3.3 Observational evidence supporting the Big Bang model

The Big Bang model is supported by compelling observational evidence. From the cosmic microwave background radiation to the expansion of the universe, these findings paint a picture of a universe that began in a hot, dense state and has been expanding ever since.

Hubble's law, galaxy distribution, and large-scale structures further bolster the Big Bang theory.

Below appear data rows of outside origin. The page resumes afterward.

(** A write of the announce handler when the worker has the same breaker: the
    breaker admits it, it is queued, and that counts as a success. *)
Definition worker_write (t : Z * Z) (op : DbOp) b : BufferedDB D * list Event :=
  match b_breaker b with
  | None => enqueue (AnnouncePath op) b
  | Some cb =>
      match canExecute t.1 cb with
      | (cb', false) => (b {{ b_breaker := Some cb' }}, [])
      | (cb', true) => enqueue (AnnouncePath op) (b {{ b_breaker := Some (recordResult t.2 true cb') }})
      end
  end.

Inductive BStep :=
| BWrite (t : Z * Z) (w : Write)
| BWorker (t : Z * Z) (op : DbOp)
| BReceive (t : Z * Z)
| BTick
| BEmpty
| BStopSeen
| BFlush.

(** [None] when the step is not enabled.  [BEmpty] is the default branch of an
    inner select; [BFlush] closes the stop channel, the first time only. *)
Definition buffered_step b (s : BStep) : option (BufferedDB D * list Event) :=
  match s with
  | BWrite t w => Some (buffered_write t w b).1
  | BWorker t op => Some (worker_write t op b)
  | BReceive t =>
      match b_drain b, b_queue b with
      | Exited, _ | _, [] => None
      | _, w :: rest => Some (execute t w (b {{ b_queue := rest }}))
      end
  | BTick => match b_drain b with Waiting => Some (b {{ b_drain := Sweeping }}, []) | _ => None end
  | BEmpty =>
      match b_drain b, b_queue b with
      | Sweeping, [] => Some (b {{ b_drain := Waiting }}, [])
      | Draining, [] => Some (b {{ b_drain := Exited }}, [])
      | _, _ => None
      end
  | BStopSeen => match b_drain b with Waiting => if b_stop b then Some (b {{ b_drain := Draining }}, []) else None | _ => None end
  | BFlush => Some (b {{ b_stop := true }}, [])
  end.

Fixpoint buffered_run b (l : list BStep) : option (BufferedDB D * list Event) :=
  match l with
  | [] => Some (b, [])
  | s :: l =>
      match buffered_step b s with
      | Some (b', evs) => match buffered_run b' l with Some (b'', evs') => Some (b'', evs ++ evs') | None => None end
      | None => None
      end
  end.
End Buffered.

(** ** batch_writer.go *)

Inductive LoopState := Looping | Emptying | Stopped.

Record BatchWriter (D : Type) := mkBatch {
  bw_db : D;
  bw_buffer : list Write;
  bw_batch : list Write;
  bw_batchSize : Z;
  bw_stopped : bool;
  bw_loop : LoopState
}.
Arguments mkBatch {D}. Arguments bw_db {D}. Arguments bw_buffer {D}. Arguments bw_batch {D}.
Arguments bw_batchSize {D}. Arguments bw_stopped {D}. Arguments bw_loop {D}.

Definition NewBatchWriter {D} (db : D) (batchSize : Z) : BatchWriter D := mkBatch db [] [] batchSize false Looping.

(** The record of a write keeps no [invalidIP]; [flush] passes false. *)
Definition peerRecord (w : Write) : Write :=
  match w with
  | AnnouncePath (RecordPeer u t a up down us ds l c time n ip pid ua _) => AnnouncePath (RecordPeer u t a up down us ds l c time n ip pid ua false)
  | _ => w
  end.

Section Batch.
Context {D : Type} `{Database D}.
Implicit Types bw : BatchWriter D.

Definition QueuePeerAnnounce (w : Write) bw : BatchWriter D * list Event :=
  if len (bw_buffer bw) <? bw_batchSize bw * 10 then (bw {{ bw_buffer := bw_buffer bw ++ [peerRecord w] }}, [Accepted w])
  else (bw, [Dropped w]).

(** Errors are logged. *)
Fixpoint flush_rows (t : Z * Z) (batch : list Write) (d : D) : D * list Event :=
  match batch with
  | [] => (d, [])
  | w :: batch => let '(d, err) := call t w d in let '(d, evs) := flush_rows t batch d in (d, Attempt t w true err :: evs)
  end.

Definition flush (t : Z * Z) bw : BatchWriter D * list Event :=
  let '(d, evs) := flush_rows t (bw_batch bw) (bw_db bw) in (bw {{ bw_db := d }} {{ bw_batch := [] }}, evs).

These observations provide crucial insights into the universe's age, expansion rate, and overall structure, challenging alternative cosmological models and reinforcing our understanding of cosmic evolution.

Observational Evidence for the Big Bang Model

Cosmic microwave background radiation

• Discovered by Arno Penzias and Robert Wilson in 1965 as a uniform background radiation filling the entire universe with microwave wavelengths corresponding to a temperature of about 2.7 K
• Remnant heat from the early stages of the universe after the Big Bang that cooled as it expanded, shifting the radiation to longer wavelengths (microwaves)
• Provides strong support for the hot, dense early state of the universe predicted by the Big Bang theory
• Nearly isotropic and homogeneous, consistent with predictions of the Big Bang model (COBE, WMAP, Planck satellites)
• Existence cannot be explained by alternative cosmological models (steady-state, plasma cosmology)

Expansion of the universe

• Galaxies moving away from each other, with more distant galaxies receding faster (Hubble's observations)
• Redshift of light from distant galaxies indicates their recessional velocity (Doppler effect)
• Hubble's law: relationship between a galaxy's distance ($d$) and its recessional velocity ($v$) expressed as $v = H_0 \times d$, where $H_0$ is the Hubble constant
• Natural consequence of the Big Bang model, extrapolating the expansion backwards in time implies a single origin point
• Alternative models, such as the steady-state theory, cannot explain the observed expansion (Tolman surface brightness test)

Hubble-Lemaître law in cosmology

• Mathematical description of the relationship between a galaxy's distance and its recessional velocity, expressed as $v = H_0 \times d$
• $H_0$ represents the current expansion rate of the universe, measured in km/s/Mpc (estimated around 70 km/s/Mpc)
• Reciprocal of $H_0$ provides an estimate of the age of the universe (about 13.8 billion years)
• Value of $H_0$ influences predictions about the ultimate fate of the universe:
  1. Continued expansion (open universe, $\Omega < 1$)
  2. Contraction (closed universe, $\Omega > 1$)
  3. "Flat" universe ($\Omega = 1$)

Galaxy distribution and structures

• Galaxies not randomly distributed but form clusters (Virgo, Coma), superclusters (Shapley, Hercules), and filaments
• Voids: Large regions of space containing few or no galaxies (Boötes void)
• Galaxy surveys and redshift surveys map the 3D distribution of galaxies using their positions and redshifts (2dF Galaxy Redshift Survey, Sloan Digital Sky Survey)
• Observed large-scale structure consistent with predictions of the Big Bang theory and the growth of structure through gravitational instability
• "End of greatness": Beyond about 1 billion light-years, the universe appears homogeneous and isotropic, as predicted by the Big Bang model
• Alternative models (steady-state theory) struggle to explain the observed large-scale structure and the "end of greatness"